------ Records shown

(** Every acquiring or releasing thread that is not parked can step, unless it
    waits for the mutex. *)
Lemma can_step c i p :
  threads c !! i = Some p -> in_protocol p -> p <> RWait -> p <> WWait ->
  mu (shared c) = None \/ holds_mu p = true ->
  exists c', exec i CallRLock c = Some c'.
Proof.
  intros Hi (? & ? & ?) ? ? Hm. unfold exec. rewrite Hi.
  destruct p; try done; cbn; unfold take_mu, drop_mu;
    try (destruct Hm as [->|Hm]; [|done]); repeat case_match; simplify_eq; eauto.
Qed.

(** With nobody holding or claiming the lock, a waiting writer is either awake
    or about to be woken. *)
Lemma waiting_writer_wakes l ps :
  inv l ps -> cnt writing ps = 0 -> cnt counted ps = 0 -> 0 < cnt w_waiting ps ->
  exists i p, ps !! i = Some p /\ (p = WLoop \/ p = WPark \/ p = WWoken \/ p = RUDrain \/ p = RUBcast).
Proof.
  intros HI Hw Hc Hww. destruct HI as [Hlen Hmu Hrd Hwwz Hwa Hex Hrw Hpr Hpw].
  apply cnt_pos in Hww as (i & p & Hi & Hp).
  destruct (decide (p = WWait)) as [->|]; [|exists i, p; split; [done|by destruct p; auto]].
  assert (0 < cnt w_parked ps) as Hpk by (apply cnt_pos; eauto).
  assert (0 < cnt w_waiting ps) by (apply cnt_pos; eauto).
  assert (writerActive l = false) by (destruct (writerActive l); cbn in *; lia).
  assert (0 < cnt handing_off ps) as Hh by (apply Hpw; unfold bias in *; try done; lia).
  apply cnt_pos in Hh as (k & q & Hk & Hq). exists k, q. split; [done|]. destruct q; auto; done.
Qed.

(** C5. No lost wake-up, no deadlock inside the lock: in every reachable state
    in which some thread is still acquiring or releasing, either some thread is
    inside its critical section (and will release) or some thread that is
    acquiring or releasing can take its next step. In particular parked
    threads alone are impossible. *)
Theorem lock_progress n c :
  Z.of_nat n <= bufMaxReaders -> reachable n c ->
  (exists i p, threads c !! i = Some p /\ in_protocol p) ->
  (exists i p, threads c !! i = Some p /\ (p = RHeld \/ p = WHeld)) \/
  (exists i p, threads c !! i = Some p /\ in_protocol p /\
     exists c', exec i CallRLock c = Some c').
Proof.
  intros Hn Hr (i & p & Hi & Hp). pose proof (reachable_inv n c Hn Hr) as HI.
  assert (forall f, 0 < cnt f (threads c) \/ cnt f (threads c) = 0) as Hz
    by (intros f; pose proof (cnt_nonneg f (threads c)); lia).
  destruct (Hz holds_mu) as [Hm|Hm].
  { apply cnt_pos in Hm as (k & q & Hk & Hq). right. exists k, q.
    split; [done|]. split; [by destruct q|]. apply (can_step c k q); auto; by destruct q. }
  assert (mu (shared c) = None) as Hmu
    by (rewrite (inv_mu _ _ HI) in Hm; by destruct (mu (shared c))).
  assert (forall k q, threads c !! k = Some q -> q <> Idle -> q <> RWait -> q <> WWait ->
    (exists i p, threads c !! i = Some p /\ (p = RHeld \/ p = WHeld)) \/
    (exists i p, threads c !! i = Some p /\ in_protocol p /\ exists c', exec i CallRLock c = Some c')) as Hgo.
  { intros k q Hk ???. destruct (decide (q = RHeld \/ q = WHeld)) as [|Hno]; [left; eauto|].
    right. exists k, q. assert (in_protocol q) by (repeat split; naive_solver).
    split; [done|]. split; [done|]. apply (can_step c k q); auto. }
  destruct (decide (p = RWait \/ p = WWait)) as [Hpark|Hnp];
    [|apply (Hgo i p); [done|apply Hp|naive_solver..]].
  destruct (Hz writing) as [Hw|Hw];
    [apply cnt_pos in Hw as (k & q & Hk & Hq); apply (Hgo k q); auto; by destruct q|].
  destruct (Hz counted) as [Hc|Hc];
    [apply cnt_pos in Hc as (k & q & Hk & Hq); apply (Hgo k q); auto; by destruct q|].
  assert (0 < cnt w_waiting (threads c)) as Hww.
  { destruct Hpark as [->| ->]; [|apply cnt_pos; eauto].
    assert (0 < cnt r_parked (threads c)) as Hpk by (apply cnt_pos; eauto).
    pose proof (inv_pr _ _ HI Hpk) as Hb. pose proof (inv_wa _ _ HI). pose proof (inv_ww _ _ HI).
    unfold bias in Hb. destruct (writerActive (shared c)); cbn in *; lia. }
  destruct (waiting_writer_wakes _ _ HI Hw Hc Hww) as (k & q & Hk & Hq).
  apply (Hgo k q); [done|naive_solver..].
Qed.

(** C6. The int32 reader word never wraps, and its value is exactly the number
    of counted readers, biased by one [bufMaxReaders] while a writer is active
    or waiting. *)
Theorem lock_word_exact n c :
  Z.of_nat n <= bufMaxReaders -> reachable n c ->
  readers (shared c) = cnt counted (threads c) - bufMaxReaders * Z.b2z (bias (shared c)) /\
  - 2 ^ 30 <= readers (shared c) <= 2 ^ 30.
Proof.
  intros Hn Hr. destruct (reachable_inv n c Hn Hr) as [Hlen _ Hrd _ _ _ _ _ _].
  split; [done|]. pose proof (cnt_le_length counted (threads c)).
  pose proof (cnt_nonneg counted (threads c)). unfold bufMaxReaders in *.
  destruct (bias (shared c)); cbn in *; lia.
Qed.

(** ** A concrete execution, for the witnesses: thread 0 reads, thread 1 asks
    for the write lock, parks, and is woken by the reader's hand-off. *)
Fixpoint run (sched : list (nat * op)) (c : config) : option config :=
  match sched with
  | [] => Some c
  | (i, a) :: sched' => match exec i a c with Some c' => run sched' c' | None => None end
  end.

Lemma run_reachable n sched c c' : reachable n c -> run sched c = Some c' -> reachable n c'.
Proof.
  revert c. induction sched as [|[i a] sched IH]; intros c Hr; cbn; [by intros [= ->]|].
  destruct (exec i a c) as [c1|] eqn:E; [|done]. intros H. eapply IH; [|done].
  eapply reach_step; [done|]. by econstructor.
Qed.

Definition demo_sched : list (nat * op) :=
  [(0, CallRLock); (1, CallLock); (1, CallLock); (1, CallLock); (1, CallLock); (1, CallLock)]%nat.
Definition demo_parked : config := default (init 2) (run demo_sched (init 2)).
Definition demo_sched_held : list (nat * op) :=
  demo_sched ++ [(0, CallRLock); (0, CallRLock); (0, CallRLock); (0, CallRLock);
                 (1, CallLock); (1, CallLock); (1, CallLock)]%nat.
Definition demo_held : config := default (init 2) (run demo_sched_held (init 2)).

Example demo_states : threads demo_parked = [RHeld; WWait] /\ threads demo_held = [Idle; WHeld].
Proof. vm_compute. done. Qed.

Lemma demo_parked_reachable : reachable 2 demo_parked.
Proof. eapply (run_reachable 2 demo_sched (init 2)); [constructor|]. vm_compute. done. Qed.

Lemma demo_held_reachable : reachable 2 demo_held.
Proof. eapply (run_reachable 2 demo_sched_held (init 2)); [constructor|]. vm_compute. done. Qed.

Definition demo_next : config := default (init 2) (exec 0 CallRLock demo_parked).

------------

The task> The range runs from the line with "intros Hn Hr (i" up to and including the line with "[|apply cnt_pos; eauto]." in the listing above; please write out exactly those lines and nothing more.

Written response>
  intros Hn Hr (i & p & Hi & Hp). pose proof (reachable_inv n c Hn Hr) as HI.
  assert (forall f, 0 < cnt f (threads c) \/ cnt f (threads c) = 0) as Hz
    by (intros f; pose proof (cnt_nonneg f (threads c)); lia).
  destruct (Hz holds_mu) as [Hm|Hm].
  { apply cnt_pos in Hm as (k & q & Hk & Hq). right. exists k, q.
    split; [done|]. split; [by destruct q|]. apply (can_step c k q); auto; by destruct q. }
  assert (mu (shared c) = None) as Hmu
    by (rewrite (inv_mu _ _ HI) in Hm; by destruct (mu (shared c))).
  assert (forall k q, threads c !! k = Some q -> q <> Idle -> q <> RWait -> q <> WWait ->
    (exists i p, threads c !! i = Some p /\ (p = RHeld \/ p = WHeld)) \/
    (exists i p, threads c !! i = Some p /\ in_protocol p /\ exists c', exec i CallRLock c = Some c')) as Hgo.
  { intros k q Hk ???. destruct (decide (q = RHeld \/ q = WHeld)) as [|Hno]; [left; eauto|].
    right. exists k, q. assert (in_protocol q) by (repeat split; naive_solver).
    split; [done|]. split; [done|]. apply (can_step c k q); auto. }
  destruct (decide (p = RWait \/ p = WWait)) as [Hpark|Hnp];
    [|apply (Hgo i p); [done|apply Hp|naive_solver..]].
  destruct (Hz writing) as [Hw|Hw];
    [apply cnt_pos in Hw as (k & q & Hk & Hq); apply (Hgo k q); auto; by destruct q|].
  destruct (Hz counted) as [Hc|Hc];
    [apply cnt_pos in Hc as (k & q & Hk & Hq); apply (Hgo k q); auto; by destruct q|].
  assert (0 < cnt w_waiting (threads c)) as Hww.
  { destruct Hpark as [->| ->]; [|apply cnt_pos; eauto].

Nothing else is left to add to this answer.